» Problem to solve:
Scan the records below. Copy every line in which the word "allowNull" appears.

______________________________

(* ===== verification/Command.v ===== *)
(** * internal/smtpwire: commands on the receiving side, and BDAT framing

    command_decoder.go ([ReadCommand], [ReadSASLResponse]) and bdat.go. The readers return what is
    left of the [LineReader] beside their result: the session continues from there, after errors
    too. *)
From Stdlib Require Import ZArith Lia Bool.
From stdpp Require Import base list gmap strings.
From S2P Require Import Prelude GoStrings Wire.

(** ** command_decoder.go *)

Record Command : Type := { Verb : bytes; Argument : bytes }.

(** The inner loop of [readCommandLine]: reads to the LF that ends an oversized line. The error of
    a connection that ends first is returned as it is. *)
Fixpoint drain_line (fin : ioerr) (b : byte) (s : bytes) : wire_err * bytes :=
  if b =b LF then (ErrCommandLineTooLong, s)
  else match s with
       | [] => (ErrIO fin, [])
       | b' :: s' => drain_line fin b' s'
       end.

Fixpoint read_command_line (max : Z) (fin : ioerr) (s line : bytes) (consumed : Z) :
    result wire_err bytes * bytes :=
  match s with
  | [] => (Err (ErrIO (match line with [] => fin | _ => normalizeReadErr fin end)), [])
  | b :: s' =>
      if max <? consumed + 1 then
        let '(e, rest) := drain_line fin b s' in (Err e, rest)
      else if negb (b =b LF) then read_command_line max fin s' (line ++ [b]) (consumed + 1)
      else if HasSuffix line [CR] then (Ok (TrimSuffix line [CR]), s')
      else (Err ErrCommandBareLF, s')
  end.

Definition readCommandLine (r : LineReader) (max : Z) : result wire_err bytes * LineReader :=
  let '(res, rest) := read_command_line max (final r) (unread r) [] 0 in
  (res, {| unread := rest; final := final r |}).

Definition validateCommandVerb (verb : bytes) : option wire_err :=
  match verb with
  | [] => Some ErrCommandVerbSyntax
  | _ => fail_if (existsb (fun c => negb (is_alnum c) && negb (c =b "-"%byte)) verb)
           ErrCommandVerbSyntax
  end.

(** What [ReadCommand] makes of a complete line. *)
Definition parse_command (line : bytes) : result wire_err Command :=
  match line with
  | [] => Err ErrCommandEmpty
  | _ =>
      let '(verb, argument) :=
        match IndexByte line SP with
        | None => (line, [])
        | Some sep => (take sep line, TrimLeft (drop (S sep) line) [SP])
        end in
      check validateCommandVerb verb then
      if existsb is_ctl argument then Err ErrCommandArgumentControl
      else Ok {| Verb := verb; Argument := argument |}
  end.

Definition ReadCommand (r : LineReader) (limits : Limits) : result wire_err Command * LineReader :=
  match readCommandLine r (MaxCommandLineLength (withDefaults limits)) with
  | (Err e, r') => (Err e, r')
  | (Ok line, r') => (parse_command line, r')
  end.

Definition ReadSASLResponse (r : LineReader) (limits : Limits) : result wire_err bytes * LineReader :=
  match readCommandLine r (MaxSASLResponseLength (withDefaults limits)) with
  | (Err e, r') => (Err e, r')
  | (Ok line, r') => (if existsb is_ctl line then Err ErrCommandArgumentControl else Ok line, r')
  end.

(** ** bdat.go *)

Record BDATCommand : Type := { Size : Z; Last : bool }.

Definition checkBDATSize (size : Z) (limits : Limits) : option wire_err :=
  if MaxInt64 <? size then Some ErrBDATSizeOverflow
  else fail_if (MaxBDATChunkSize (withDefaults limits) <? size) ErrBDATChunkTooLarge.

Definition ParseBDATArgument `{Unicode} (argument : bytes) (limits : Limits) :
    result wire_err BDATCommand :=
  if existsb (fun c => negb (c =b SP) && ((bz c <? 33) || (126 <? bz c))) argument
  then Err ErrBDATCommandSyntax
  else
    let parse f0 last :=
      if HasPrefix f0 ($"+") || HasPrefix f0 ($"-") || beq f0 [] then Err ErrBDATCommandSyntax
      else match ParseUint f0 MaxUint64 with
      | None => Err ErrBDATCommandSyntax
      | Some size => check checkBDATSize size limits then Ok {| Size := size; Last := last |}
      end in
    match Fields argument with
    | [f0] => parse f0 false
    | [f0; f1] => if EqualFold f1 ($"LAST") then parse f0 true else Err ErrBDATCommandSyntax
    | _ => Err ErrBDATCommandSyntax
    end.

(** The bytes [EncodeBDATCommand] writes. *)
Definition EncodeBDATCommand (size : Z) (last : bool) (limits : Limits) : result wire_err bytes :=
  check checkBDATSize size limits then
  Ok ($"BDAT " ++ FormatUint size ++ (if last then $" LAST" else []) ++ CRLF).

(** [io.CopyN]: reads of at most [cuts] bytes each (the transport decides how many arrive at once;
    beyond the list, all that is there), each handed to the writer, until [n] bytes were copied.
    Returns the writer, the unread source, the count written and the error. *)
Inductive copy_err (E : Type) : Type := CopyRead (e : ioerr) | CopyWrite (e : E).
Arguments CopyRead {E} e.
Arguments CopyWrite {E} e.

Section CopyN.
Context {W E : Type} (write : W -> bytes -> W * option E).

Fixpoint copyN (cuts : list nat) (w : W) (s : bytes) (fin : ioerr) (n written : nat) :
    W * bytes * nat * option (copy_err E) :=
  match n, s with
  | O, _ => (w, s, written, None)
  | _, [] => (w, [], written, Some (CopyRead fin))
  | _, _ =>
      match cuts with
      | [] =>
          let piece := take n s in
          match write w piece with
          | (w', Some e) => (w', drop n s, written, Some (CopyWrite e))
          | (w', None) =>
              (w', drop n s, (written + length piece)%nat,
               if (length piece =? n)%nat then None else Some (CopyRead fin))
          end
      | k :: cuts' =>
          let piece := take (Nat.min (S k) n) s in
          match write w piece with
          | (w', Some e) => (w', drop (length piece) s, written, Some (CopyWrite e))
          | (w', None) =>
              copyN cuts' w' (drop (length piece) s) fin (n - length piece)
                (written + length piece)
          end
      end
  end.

______________________________

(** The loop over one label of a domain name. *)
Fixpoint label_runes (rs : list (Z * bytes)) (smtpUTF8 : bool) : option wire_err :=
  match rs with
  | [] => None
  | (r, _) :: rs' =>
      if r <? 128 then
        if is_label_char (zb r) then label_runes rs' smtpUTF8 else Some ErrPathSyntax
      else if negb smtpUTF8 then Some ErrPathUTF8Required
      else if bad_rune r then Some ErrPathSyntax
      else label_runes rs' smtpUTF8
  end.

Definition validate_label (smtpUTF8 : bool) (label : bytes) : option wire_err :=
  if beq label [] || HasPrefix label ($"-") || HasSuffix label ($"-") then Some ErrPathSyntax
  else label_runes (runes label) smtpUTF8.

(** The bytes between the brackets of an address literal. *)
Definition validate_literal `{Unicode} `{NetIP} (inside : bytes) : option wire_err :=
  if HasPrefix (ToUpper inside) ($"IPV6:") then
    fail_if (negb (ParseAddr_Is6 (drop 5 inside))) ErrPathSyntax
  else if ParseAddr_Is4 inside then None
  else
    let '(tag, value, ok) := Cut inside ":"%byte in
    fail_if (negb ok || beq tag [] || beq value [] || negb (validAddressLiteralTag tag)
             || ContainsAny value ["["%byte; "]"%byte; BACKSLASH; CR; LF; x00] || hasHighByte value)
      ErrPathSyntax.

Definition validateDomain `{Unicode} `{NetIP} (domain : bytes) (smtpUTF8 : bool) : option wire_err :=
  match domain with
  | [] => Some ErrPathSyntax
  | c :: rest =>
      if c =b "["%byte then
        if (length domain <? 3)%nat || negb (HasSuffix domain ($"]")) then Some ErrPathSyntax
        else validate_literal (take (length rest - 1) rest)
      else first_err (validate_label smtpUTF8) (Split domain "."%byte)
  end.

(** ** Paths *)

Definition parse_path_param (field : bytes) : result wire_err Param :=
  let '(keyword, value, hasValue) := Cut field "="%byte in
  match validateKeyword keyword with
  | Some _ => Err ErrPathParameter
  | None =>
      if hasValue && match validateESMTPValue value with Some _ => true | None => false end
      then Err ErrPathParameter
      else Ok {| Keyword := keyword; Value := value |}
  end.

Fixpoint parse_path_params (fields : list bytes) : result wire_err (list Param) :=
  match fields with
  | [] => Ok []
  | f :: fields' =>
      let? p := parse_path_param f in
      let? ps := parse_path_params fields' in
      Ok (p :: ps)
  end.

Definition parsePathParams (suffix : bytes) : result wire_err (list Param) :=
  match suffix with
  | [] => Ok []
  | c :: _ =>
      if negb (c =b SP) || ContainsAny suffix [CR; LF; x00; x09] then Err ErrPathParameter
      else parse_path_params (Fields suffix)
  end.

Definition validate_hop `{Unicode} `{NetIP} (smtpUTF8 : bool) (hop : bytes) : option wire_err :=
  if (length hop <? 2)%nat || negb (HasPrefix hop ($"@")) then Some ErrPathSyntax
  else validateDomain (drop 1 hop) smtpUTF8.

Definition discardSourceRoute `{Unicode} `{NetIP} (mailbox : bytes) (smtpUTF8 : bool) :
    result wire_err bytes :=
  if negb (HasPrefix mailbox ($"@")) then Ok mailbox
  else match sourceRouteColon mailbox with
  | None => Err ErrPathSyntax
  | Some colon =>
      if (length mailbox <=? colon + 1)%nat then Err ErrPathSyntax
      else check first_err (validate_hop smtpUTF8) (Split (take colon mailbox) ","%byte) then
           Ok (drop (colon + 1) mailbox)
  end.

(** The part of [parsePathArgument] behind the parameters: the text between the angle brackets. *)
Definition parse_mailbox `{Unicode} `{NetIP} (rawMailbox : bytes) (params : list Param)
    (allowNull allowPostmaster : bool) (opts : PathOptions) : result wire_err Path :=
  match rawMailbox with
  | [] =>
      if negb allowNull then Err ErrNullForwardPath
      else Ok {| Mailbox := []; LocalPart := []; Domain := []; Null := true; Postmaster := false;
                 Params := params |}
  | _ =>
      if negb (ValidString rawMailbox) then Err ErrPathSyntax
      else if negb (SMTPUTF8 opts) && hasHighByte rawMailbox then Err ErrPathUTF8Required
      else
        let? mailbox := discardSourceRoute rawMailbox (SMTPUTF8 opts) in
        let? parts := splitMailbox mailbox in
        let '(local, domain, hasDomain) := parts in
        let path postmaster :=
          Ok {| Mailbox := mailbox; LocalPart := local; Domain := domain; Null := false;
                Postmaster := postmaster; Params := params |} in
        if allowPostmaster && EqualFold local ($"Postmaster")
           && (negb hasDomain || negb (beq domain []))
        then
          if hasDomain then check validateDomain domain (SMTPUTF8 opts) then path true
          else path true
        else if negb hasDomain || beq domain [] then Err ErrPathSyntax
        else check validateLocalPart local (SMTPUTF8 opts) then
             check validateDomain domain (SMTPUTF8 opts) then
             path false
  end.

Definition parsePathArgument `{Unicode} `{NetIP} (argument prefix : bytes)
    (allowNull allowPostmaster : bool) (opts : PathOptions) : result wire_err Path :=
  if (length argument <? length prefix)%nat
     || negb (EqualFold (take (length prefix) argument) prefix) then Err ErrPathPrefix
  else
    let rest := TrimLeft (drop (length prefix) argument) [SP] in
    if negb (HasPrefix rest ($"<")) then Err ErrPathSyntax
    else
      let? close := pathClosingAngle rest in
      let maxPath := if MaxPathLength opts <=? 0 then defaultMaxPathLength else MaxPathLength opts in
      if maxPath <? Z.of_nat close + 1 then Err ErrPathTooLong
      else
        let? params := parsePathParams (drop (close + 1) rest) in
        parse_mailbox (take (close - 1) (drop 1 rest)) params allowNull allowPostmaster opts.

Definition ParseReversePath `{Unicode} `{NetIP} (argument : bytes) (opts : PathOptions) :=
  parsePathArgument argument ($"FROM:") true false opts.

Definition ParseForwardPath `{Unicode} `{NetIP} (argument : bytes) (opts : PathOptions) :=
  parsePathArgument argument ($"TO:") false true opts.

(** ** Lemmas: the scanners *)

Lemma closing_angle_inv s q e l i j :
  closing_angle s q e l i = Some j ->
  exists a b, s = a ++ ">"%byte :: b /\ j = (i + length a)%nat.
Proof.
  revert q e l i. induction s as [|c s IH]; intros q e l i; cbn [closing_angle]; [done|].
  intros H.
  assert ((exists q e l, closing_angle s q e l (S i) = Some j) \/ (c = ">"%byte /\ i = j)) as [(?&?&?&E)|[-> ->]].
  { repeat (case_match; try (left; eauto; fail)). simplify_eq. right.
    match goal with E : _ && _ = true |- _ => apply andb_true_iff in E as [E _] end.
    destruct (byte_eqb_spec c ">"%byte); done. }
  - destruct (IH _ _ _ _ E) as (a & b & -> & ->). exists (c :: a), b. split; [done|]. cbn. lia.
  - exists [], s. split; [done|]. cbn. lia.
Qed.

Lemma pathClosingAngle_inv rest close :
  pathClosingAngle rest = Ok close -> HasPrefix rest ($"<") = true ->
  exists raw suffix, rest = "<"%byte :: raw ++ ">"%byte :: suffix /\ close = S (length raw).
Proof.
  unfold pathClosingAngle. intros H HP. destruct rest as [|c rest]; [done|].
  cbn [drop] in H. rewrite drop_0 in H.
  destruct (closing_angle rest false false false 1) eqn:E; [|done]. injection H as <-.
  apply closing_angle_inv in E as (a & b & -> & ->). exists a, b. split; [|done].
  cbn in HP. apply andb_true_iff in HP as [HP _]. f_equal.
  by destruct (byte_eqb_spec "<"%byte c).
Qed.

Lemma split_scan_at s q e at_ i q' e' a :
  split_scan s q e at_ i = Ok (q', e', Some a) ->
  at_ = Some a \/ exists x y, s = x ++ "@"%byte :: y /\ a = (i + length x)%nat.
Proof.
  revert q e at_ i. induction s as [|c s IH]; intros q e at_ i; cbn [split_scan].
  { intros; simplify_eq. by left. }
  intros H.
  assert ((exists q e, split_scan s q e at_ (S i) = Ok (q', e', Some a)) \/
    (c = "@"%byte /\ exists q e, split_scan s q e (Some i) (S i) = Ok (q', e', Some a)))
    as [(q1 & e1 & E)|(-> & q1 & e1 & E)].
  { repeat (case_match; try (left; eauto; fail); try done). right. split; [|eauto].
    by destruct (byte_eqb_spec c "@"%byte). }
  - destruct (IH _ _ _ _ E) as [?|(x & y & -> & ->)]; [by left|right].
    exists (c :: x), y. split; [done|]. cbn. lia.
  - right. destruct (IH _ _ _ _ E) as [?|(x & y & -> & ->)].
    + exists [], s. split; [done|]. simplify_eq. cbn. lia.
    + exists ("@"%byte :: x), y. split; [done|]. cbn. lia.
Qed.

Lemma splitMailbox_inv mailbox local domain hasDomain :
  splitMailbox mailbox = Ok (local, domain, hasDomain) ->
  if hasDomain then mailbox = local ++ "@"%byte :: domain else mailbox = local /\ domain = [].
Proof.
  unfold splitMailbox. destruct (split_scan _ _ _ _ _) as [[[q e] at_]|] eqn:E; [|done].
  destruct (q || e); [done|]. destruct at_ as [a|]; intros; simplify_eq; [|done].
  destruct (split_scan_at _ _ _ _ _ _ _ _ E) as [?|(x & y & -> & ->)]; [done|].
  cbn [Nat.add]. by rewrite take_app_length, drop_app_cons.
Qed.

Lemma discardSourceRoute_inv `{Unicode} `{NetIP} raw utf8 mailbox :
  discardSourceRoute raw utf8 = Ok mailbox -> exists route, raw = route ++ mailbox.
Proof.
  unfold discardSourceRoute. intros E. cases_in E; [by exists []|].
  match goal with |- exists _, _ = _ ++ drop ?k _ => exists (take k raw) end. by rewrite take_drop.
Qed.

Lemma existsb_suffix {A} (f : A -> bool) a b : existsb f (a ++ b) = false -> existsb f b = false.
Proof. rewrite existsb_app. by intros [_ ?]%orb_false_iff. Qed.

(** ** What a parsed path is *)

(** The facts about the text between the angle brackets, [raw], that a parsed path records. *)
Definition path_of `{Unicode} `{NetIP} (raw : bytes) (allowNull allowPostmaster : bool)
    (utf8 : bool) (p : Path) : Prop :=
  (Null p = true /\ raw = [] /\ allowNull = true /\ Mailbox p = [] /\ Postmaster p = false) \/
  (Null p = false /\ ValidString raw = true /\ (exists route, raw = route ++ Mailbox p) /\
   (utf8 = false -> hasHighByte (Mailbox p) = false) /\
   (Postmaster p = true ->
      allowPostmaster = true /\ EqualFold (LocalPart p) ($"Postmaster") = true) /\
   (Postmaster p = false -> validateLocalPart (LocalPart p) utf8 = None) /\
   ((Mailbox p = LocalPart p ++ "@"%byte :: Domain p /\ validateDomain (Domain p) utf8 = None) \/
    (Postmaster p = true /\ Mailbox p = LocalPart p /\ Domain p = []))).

______________________________

» Expected answer:
    (allowNull allowPostmaster : bool) (opts : PathOptions) : result wire_err Path :=
      if negb allowNull then Err ErrNullForwardPath
    (allowNull allowPostmaster : bool) (opts : PathOptions) : result wire_err Path :=
        parse_mailbox (take (close - 1) (drop 1 rest)) params allowNull allowPostmaster opts.
Definition path_of `{Unicode} `{NetIP} (raw : bytes) (allowNull allowPostmaster : bool)
  (Null p = true /\ raw = [] /\ allowNull = true /\ Mailbox p = [] /\ Postmaster p = false) \/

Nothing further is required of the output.